■ REQUIREMENT ■
Set down exactly the lines in the records below that run from the line with "ms_val 128 0 (ms ++ [d]) = num" to the line with "- exists [], (num", inclusive, and nothing more.

[DATASET EXCERPTS — start]

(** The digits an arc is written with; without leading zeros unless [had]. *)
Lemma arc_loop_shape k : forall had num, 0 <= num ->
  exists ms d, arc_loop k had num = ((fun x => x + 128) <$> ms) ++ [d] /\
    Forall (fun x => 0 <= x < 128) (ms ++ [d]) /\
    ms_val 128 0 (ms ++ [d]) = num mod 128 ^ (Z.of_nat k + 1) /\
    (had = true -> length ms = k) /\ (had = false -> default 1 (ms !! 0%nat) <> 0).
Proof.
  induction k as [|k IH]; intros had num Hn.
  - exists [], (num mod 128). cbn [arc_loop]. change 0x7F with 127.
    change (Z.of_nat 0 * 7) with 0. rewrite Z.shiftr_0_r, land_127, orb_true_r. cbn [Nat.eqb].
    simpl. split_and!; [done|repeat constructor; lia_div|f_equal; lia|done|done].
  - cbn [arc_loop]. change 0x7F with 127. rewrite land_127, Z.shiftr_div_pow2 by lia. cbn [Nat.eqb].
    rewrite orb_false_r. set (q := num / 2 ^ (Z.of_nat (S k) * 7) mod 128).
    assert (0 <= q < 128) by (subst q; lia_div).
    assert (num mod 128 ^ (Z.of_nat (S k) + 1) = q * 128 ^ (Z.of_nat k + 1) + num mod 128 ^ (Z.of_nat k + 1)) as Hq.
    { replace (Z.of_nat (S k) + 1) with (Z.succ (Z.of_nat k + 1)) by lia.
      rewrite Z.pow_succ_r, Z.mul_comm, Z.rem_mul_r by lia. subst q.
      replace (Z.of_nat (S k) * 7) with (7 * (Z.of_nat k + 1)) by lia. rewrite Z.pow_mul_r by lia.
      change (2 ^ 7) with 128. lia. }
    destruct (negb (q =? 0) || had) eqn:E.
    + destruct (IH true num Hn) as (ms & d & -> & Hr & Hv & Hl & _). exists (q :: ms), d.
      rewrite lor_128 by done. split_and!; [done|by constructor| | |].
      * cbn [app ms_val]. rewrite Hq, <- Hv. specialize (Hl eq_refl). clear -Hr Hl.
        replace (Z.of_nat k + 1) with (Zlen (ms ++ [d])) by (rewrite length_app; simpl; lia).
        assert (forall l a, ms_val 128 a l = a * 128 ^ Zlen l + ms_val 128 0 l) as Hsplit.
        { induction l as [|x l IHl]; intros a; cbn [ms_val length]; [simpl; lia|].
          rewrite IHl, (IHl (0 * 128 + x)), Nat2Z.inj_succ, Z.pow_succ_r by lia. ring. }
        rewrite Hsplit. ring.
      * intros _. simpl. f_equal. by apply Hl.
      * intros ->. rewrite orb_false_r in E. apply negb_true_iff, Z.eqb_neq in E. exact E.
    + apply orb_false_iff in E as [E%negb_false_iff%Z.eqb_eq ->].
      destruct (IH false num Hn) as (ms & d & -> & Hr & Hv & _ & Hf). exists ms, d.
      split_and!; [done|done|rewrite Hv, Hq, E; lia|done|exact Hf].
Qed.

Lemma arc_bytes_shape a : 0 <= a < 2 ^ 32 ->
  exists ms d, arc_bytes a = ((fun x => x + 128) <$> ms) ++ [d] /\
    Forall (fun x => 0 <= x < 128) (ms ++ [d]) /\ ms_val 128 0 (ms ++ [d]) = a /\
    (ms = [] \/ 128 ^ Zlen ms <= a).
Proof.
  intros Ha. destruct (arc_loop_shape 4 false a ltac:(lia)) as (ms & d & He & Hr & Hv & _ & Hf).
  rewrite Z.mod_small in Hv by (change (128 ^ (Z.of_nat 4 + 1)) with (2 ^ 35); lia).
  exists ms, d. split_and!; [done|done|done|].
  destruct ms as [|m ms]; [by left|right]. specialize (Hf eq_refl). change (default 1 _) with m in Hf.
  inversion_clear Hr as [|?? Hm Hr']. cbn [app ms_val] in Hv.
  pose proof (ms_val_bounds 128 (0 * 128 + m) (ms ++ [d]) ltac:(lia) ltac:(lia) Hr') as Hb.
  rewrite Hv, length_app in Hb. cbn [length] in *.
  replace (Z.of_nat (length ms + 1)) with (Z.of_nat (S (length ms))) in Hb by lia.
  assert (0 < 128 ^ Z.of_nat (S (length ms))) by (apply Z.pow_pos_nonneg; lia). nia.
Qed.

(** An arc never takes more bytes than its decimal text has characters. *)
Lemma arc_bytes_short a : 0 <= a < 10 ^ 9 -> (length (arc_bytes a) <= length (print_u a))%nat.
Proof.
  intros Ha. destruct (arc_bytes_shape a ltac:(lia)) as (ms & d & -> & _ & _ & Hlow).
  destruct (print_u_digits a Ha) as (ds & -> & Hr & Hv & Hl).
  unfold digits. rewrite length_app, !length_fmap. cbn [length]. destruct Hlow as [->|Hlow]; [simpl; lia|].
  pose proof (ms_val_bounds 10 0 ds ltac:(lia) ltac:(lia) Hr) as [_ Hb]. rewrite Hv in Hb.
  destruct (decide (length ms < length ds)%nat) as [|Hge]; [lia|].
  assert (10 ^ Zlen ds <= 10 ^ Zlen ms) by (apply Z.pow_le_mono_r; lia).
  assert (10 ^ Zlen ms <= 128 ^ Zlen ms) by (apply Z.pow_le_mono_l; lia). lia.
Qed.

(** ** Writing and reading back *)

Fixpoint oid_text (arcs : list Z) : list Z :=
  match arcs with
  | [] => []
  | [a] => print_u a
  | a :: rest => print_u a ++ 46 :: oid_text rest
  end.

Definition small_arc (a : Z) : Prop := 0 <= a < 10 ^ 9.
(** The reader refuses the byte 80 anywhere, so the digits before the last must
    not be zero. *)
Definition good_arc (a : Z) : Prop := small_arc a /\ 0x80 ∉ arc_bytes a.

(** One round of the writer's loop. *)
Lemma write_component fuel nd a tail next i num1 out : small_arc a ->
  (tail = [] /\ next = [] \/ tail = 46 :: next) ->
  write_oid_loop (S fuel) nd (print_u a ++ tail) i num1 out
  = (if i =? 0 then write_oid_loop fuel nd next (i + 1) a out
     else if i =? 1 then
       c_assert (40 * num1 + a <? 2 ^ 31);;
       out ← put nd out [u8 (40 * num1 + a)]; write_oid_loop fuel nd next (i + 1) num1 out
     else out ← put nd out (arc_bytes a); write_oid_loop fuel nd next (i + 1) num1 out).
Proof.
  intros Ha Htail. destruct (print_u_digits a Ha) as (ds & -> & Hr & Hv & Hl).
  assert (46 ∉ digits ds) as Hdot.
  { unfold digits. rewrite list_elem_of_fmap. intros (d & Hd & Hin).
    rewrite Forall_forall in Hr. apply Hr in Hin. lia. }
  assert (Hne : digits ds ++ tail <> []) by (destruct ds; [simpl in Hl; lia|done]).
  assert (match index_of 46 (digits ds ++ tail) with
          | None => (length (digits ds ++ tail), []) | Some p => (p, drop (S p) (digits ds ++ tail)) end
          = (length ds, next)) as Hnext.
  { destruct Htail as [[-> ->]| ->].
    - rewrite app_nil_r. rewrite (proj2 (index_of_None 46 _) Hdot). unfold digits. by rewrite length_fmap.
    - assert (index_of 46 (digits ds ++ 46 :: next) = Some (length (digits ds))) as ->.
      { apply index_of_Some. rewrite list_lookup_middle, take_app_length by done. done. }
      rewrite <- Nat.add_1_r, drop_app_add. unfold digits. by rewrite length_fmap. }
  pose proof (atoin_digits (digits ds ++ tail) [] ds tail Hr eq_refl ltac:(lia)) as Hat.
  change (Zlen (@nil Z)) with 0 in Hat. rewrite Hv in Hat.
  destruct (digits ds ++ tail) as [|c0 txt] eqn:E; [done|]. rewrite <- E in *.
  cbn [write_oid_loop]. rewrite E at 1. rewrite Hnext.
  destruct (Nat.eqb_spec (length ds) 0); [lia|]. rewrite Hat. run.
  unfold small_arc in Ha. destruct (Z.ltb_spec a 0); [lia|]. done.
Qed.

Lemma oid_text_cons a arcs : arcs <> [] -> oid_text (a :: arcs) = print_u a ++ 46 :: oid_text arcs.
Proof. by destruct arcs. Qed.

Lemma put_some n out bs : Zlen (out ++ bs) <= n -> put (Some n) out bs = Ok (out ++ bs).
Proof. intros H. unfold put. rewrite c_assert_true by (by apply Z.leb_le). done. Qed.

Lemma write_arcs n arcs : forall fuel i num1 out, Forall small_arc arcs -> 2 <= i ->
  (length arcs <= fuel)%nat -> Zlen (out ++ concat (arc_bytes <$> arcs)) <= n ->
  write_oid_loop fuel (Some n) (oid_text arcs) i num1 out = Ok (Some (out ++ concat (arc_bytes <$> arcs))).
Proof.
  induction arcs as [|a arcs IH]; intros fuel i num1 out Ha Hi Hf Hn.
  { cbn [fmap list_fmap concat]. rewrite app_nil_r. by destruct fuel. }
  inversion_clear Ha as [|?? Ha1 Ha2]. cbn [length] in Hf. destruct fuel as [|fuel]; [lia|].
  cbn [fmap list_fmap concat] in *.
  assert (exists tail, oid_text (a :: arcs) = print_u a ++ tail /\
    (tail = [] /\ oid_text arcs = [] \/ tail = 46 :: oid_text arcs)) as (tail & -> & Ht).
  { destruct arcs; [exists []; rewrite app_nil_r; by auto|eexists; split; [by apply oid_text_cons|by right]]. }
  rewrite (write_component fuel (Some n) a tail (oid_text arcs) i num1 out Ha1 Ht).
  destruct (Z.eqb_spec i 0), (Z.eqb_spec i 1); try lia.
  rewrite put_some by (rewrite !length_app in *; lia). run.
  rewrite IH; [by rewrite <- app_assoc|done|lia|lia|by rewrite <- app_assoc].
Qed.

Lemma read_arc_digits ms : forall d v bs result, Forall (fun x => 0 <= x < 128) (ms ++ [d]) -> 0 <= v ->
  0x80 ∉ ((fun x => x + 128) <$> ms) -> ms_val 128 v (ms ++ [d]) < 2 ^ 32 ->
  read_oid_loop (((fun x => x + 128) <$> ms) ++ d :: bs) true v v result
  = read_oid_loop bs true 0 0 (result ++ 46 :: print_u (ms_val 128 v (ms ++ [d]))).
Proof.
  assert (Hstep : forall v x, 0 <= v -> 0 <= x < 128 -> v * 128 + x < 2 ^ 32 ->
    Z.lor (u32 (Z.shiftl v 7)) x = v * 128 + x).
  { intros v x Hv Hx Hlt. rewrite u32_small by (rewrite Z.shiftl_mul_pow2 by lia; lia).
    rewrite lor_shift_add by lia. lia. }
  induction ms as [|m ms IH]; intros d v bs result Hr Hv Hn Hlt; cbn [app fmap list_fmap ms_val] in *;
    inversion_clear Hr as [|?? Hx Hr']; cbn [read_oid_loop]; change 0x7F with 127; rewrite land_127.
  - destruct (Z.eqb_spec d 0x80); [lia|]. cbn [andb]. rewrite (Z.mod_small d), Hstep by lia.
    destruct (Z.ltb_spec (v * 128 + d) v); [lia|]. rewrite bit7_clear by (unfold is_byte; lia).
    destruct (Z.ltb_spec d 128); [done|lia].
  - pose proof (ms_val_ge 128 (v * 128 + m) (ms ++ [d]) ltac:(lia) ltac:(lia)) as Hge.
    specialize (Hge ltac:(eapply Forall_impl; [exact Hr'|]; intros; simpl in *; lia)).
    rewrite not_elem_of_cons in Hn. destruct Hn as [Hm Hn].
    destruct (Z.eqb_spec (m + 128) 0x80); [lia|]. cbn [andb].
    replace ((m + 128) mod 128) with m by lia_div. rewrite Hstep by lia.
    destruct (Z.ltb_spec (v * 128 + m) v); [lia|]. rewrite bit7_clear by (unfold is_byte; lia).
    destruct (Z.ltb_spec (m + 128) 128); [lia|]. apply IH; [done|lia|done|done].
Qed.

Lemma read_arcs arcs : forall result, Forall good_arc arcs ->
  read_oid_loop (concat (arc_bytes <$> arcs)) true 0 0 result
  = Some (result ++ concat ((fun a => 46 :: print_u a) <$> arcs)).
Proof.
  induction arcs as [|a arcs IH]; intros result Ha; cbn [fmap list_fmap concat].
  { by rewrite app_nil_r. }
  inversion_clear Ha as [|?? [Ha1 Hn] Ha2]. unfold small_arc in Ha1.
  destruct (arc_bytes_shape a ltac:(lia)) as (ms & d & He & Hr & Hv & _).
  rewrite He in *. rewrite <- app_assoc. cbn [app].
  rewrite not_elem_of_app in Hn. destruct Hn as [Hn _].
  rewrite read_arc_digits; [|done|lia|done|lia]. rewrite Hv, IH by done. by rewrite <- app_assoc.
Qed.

[DATASET EXCERPTS — finish]
[DATASET EXCERPTS — start]

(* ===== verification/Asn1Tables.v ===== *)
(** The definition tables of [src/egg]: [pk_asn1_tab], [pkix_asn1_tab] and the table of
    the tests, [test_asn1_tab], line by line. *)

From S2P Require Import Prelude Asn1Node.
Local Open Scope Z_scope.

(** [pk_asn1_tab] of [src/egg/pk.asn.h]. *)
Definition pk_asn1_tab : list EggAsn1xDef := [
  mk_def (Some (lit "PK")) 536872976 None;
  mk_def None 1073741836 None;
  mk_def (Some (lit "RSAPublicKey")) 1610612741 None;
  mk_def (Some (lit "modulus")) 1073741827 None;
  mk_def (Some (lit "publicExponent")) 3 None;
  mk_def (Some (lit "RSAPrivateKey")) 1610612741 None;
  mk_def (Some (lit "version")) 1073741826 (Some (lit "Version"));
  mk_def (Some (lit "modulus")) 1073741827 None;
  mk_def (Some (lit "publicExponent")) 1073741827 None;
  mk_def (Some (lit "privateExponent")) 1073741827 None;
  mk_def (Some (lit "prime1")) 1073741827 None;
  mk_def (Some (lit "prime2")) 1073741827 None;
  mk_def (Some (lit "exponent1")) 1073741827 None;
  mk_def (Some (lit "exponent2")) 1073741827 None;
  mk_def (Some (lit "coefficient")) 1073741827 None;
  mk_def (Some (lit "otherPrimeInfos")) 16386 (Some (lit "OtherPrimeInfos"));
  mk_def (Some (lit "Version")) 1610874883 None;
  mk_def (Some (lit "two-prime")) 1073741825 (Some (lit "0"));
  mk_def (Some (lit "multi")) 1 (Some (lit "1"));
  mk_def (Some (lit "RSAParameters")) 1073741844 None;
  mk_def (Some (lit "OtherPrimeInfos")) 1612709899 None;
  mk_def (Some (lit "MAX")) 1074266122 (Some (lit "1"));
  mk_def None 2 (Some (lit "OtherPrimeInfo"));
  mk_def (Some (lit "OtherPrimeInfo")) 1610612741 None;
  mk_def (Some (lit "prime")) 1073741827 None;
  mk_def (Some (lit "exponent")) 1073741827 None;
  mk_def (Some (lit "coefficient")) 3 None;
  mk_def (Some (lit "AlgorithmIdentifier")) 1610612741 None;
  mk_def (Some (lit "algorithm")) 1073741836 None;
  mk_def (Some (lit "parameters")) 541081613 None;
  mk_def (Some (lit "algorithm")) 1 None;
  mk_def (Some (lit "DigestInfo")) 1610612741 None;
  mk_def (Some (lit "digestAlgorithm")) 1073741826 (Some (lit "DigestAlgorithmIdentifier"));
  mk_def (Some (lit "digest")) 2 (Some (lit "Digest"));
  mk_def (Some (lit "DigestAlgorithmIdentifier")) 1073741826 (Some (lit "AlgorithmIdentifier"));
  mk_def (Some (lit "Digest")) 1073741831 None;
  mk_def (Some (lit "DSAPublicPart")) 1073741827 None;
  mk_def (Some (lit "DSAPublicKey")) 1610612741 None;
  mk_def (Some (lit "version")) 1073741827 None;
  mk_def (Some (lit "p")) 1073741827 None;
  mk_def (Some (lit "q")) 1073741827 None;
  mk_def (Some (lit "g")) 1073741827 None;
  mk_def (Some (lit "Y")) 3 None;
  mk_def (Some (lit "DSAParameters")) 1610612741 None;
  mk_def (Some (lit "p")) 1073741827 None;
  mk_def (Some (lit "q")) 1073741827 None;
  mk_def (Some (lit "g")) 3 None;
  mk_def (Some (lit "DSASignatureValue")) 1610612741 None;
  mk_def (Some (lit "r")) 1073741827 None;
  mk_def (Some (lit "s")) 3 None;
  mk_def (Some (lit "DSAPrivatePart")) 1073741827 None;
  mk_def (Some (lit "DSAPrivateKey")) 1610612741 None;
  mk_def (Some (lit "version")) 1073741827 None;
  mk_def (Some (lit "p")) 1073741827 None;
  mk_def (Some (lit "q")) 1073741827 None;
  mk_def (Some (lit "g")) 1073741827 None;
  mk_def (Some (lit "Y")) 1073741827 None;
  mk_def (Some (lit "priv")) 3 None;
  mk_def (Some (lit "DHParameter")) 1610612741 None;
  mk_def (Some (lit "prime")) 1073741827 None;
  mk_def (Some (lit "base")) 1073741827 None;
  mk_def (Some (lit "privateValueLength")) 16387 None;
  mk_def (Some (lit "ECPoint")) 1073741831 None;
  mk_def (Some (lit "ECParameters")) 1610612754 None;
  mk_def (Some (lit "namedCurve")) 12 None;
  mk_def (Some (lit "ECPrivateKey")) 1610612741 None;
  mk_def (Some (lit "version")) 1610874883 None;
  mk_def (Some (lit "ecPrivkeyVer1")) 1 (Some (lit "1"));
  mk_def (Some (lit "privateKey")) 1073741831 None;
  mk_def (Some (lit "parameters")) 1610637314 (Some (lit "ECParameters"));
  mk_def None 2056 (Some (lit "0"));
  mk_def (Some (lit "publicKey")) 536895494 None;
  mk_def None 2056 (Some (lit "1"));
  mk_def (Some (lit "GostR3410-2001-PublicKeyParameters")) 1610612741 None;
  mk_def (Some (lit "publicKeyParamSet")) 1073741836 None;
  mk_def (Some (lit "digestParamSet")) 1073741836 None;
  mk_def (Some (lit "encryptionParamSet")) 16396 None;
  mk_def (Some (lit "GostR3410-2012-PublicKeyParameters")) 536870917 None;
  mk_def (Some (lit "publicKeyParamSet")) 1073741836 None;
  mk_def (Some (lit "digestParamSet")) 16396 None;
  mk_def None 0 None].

[DATASET EXCERPTS — finish]

■ TASK RESPONSE ■
    ms_val 128 0 (ms ++ [d]) = num mod 128 ^ (Z.of_nat k + 1) /\
    (had = true -> length ms = k) /\ (had = false -> default 1 (ms !! 0%nat) <> 0).
Proof.
  induction k as [|k IH]; intros had num Hn.
  - exists [], (num mod 128). cbn [arc_loop]. change 0x7F with 127.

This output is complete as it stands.